Designing a Hybrid DEA–ANN Model for Predicting and Optimizing Risk Management in the Digital Supply Chain of the Steel Industry

Authors

    Nadia Shahmohamadi Department of industrial Management , CT.C., Islamic Azad University,Tehran, Iran
    Hossein Moeinzad * Department of industrial Management, CT.C., Islamic Azad University,Tehran, Iran moinzad@iauctb.ac.ir
    Safiyeh Mehri Nejad Department of Financial Management, CT.C., Islamic Azad University,Tehran,Iran
    Mohammadali Keramati Department of industrial Management, CT.C., Islamic Azad University,Tehran, Iran

Keywords:

Digital transformation, digital supply chain, risk management, artificial neural network

Abstract

This study aims to design and validate an intelligent hybrid DEA–ANN model to predict and optimize risk management in the digital supply chain of the steel industry.
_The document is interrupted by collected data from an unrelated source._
(* ===== verification/MimeEncoder.v ===== *)
(** * MimeEncoder: choosing and applying a transfer encoding

    mailnews/compose/src/MimeEncoder.sys.mjs.  The constructor's fields are a
    record, [_analyzeBody] a fold over the body, [pickEncoding] the choice of
    encoding and [encode] its application.  The preferences and the charset
    manager, which are not part of the repository's JavaScript, are the fields
    of [prefs].  The quoted-printable loop walks the suffix of the body from
    its index. *)

From S2P Require Import Prelude MimeUtils.

Definition LINELENGTH_ENCODING_THRESHOLD : Z := 990.
Definition MESSAGE_RFC822 : jsstr := js "message/rfc822".

Record prefs := mkPrefs {
  strictly_mime : bool;            (* mail.strictly_mime *)
  file_attach_binary : bool;       (* mail.file_attach_binary *)
  send_plaintext_flowed : bool;    (* mailnews.send_plaintext_flowed *)
  isMultibyte : jsstr → bool       (* getCharsetData(charset, ".isMultibyte") == "true";
                                      false when it throws *)
}.

Record MimeEncoder := mkMimeEncoder {
  _charset : jsstr;
  _contentType : jsstr;
  _forceMsgEncoding : bool;
  _isMainBody : bool;
  _body : jsstr
}.
(** ** All buffers of a part *)

Lemma gives_dispatchData f d n p b Z ev :
  yields d n p (b ++ Z) ev → aligned b ∨ Z = [] →
  gives (dispatchData o f n b) (λ _ p', yields d n p' Z) p ev.
Proof.
  revert d n p b Z ev. induction f as [|f IH]; intros d n p b Z ev Hy Ha; [apply gives_out|].
  cbn [dispatchData]. apply gives_bind, gives_self.
  assert (Hbody : ∀ p b ev, _state p ≠ PARSING_HEADERS → yields d n p (b ++ Z) ev → aligned b ∨ Z = [] →
    gives (dispatchBody o (dispatchData o f) (dispatchEOF o (dispatchData o f) f) n b)
      (λ _ p', yields d n p' Z) p ev).
  { intros. apply gives_dispatchBody; try done. intros. by apply gives_eof. }
  destruct (_state p) eqn:Est; try by (apply Hbody; rewrite ?Est).
  remember (b ++ Z) as Y eqn:HY.
  destruct Hy as [d n p Y ev (Hst & Hsp & Hsn & Hsv & Hc & Hd) Hal He Hp Ht| | | | | ]; try congruence. subst Y.
  rewrite (assoc_L (++)) in Ht, Hp. set (X := _headerData p ++ b) in *.
  assert (HX : aligned X ∨ Z = []).
  { destruct Ha as [Ha| ->]; [|by right]. destruct Hal as [Hal|[-> ->]%app_eq_nil]; [|by right].
    left. by apply aligned_app. }
  apply gives_bind, gives_modify. destruct (end_of_headers X) as [[h rest]|] eqn:Ex.
  - assert (Exz : end_of_headers (X ++ Z) = Some (h, rest ++ Z)).
    { destruct HX as [HX| ->]; [by apply end_of_headers_app|]. by rewrite !app_nil_r. }
    rewrite tree_unfold, Exz in Ht. destruct (part_headers o d h) as [hs|] eqn:Eh; [|done]. cbn in Ht.
    destruct (body_of o n hs) as [bo|] eqn:Ebo; [|done]. cbn in Ht.
    destruct (body_events o (tree o) n bo (rest ++ Z)) as [es|] eqn:Ees; [|done]. cbn in Ht. injection Ht as <-.
    apply gives_bind, gives_modify. apply gives_bind. eapply gives_parseHeaders; [by cbn; rewrite Hd|].
    apply gives_bind, gives_bind, gives_self, gives_bind, (gives_or_throw _ hs); [done|].
    rewrite !unpacked_app. apply gives_callEmitter. apply gives_bind.
    eapply gives_mono; [by eapply (gives_startBody d)|]. intros [] p2 ev2 [Hb ->].
    apply end_of_headers_split in Ex as (k & _ & Ex).
    apply Hbody.
    + destruct Hb as (_ & _ & Hb). destruct bo; destruct Hb as [-> _]; done.
    + eapply begun_yields; [done| |done]. rewrite Ex, <- !(assoc_L (++)) in Hp. by do 2 apply paired_app_r in Hp.
    + destruct HX as [HX| ->]; [left|by right]. rewrite Ex in HX. by do 2 apply aligned_app_r in HX.
  - apply gives_skip. by apply y_headers.
Qed.

(** ** Whole messages *)

(** The fields of the conditioning and of startMessage. *)
Definition same_outside (p : parser) (_ : list event) (p' : parser) : Prop :=
  _holdData p' = _holdData p ∧ _triggeredCall p' = _triggeredCall p.

Instance same_outside_trace : TraceRel same_outside.
Proof.
  split; [done|]. intros p1 o1 p2 o2 p3 [H1 H2] [H3 H4]. split; congruence.
Qed.

Lemma on_subparser_outside m : respects same_outside (on_subparser (D := D) m).
Proof. intros p. unfold on_subparser. destruct (_subparser p) as [s|]; [|done]. by destruct (m s) as [[s' e] r]. Qed.

Ltac outside tac :=
  respects_walk ltac:(first [ apply on_subparser_outside | tac | (intros ?; done) ]).

Lemma dispatchEOF_outside dd g n : respects same_outside (dispatchEOF o dd g n).
Proof. destruct g; cbn [dispatchEOF]; outside fail. Qed.

Lemma dispatchData_outside f n b : respects same_outside (dispatchData o f n b).
Proof. revert n b. induction f as [|f IH]; intros n b; cbn [dispatchData]; outside ltac:(apply IH). Qed.

Lemma _dispatchData_outside n b : respects same_outside (_dispatchData o n b).
Proof. intros p. apply dispatchData_outside. Qed.

Lemma gives__dispatchData d n p b Z ev :
  yields d n p (b ++ Z) ev → aligned b ∨ Z = [] → gives (_dispatchData o n b) (λ _ p', yields d n p' Z) p ev.
Proof. intros. by apply (gives_dispatchData (fuel_for p b)). Qed.

Lemma gives__dispatchEOF d n p ev :
  yields d n p [] ev → gives (_dispatchEOF o n) (λ _ p' ev', ev' = [] ∧ _defaultContentType p' = d) p ev.
Proof.
  intros Hy. apply (gives_eof (dispatchData o (fuel_for p []))) with (g := fuel_for p []); [|done].
  intros. by apply gives_dispatchData.
Qed.

(** No buffer leaves a CR as all there is of its last line: [hold] is what the
    buffers before leave. *)
Fixpoint no_lone_CR (hold : jsstr) (buffers : list jsstr) : bool :=
  match buffers with
  | [] => true
  | b :: bs => negb (bool_decide (hold ++ b = [CR])) && no_lone_CR (cut_line (hold ++ b)).2 bs
  end.

Lemma yields_hold d n p h Y ev : yields d n p Y ev → yields d n (p <| _holdData := h |>) Y ev.
Proof.
  destruct 1; [eapply y_headers|eapply y_discard|eapply y_deliver|eapply y_message|eapply y_prologue|eapply y_part];
    by eauto.
Qed.

Lemma yields_triggered d n p t Y ev : yields d n p Y ev → yields d n (p <| _triggeredCall := t |>) Y ev.
Proof.
  destruct 1; [eapply y_headers|eapply y_discard|eapply y_deliver|eapply y_message|eapply y_prologue|eapply y_part];
    by eauto.
Qed.

(** The call of startMessage, before anything else. *)
Definition opening (p : parser) : list event := if _triggeredCall p then [] else [StartMessage].

Lemma gives_start Q p ev :
  (∀ p', p' = p <| _triggeredCall := true |> → Q tt p' ev) → gives start_message Q p (opening p ++ ev).
Proof.
  intros Hq. unfold start_message, opening. apply gives_bind, gives_self, gives_when; intros E.
  - rewrite negb_true_iff in E. rewrite E. apply gives_bind. intros _. exists tt, ev. split; [done|].
    split; [done|]. by apply gives_modify, Hq.
  - rewrite negb_false_iff in E. rewrite E. apply Hq. destruct p; cbn in *. by subst.
Qed.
This applied mixed-method research identified 160 digital supply chain risks through a systematic literature review and expert interviews. Risk indicators including probability, severity, and detectability were quantified using questionnaires. Risk Priority Numbers were calculated, optimized via Data Envelopment Analysis with cross-efficiency, and subsequently used to train an Artificial Neural Network for predictive modeling. The results indicate that the hybrid DEA–ANN model, with an optimized two-hidden-layer architecture, demonstrates strong explanatory power and accurately predicts variations in risk efficiency, showing low prediction error and a satisfactory coefficient of determination. The proposed model provides an effective intelligent tool for risk prediction and decision support in digital steel supply chains and represents a robust alternative to conventional risk assessment approaches.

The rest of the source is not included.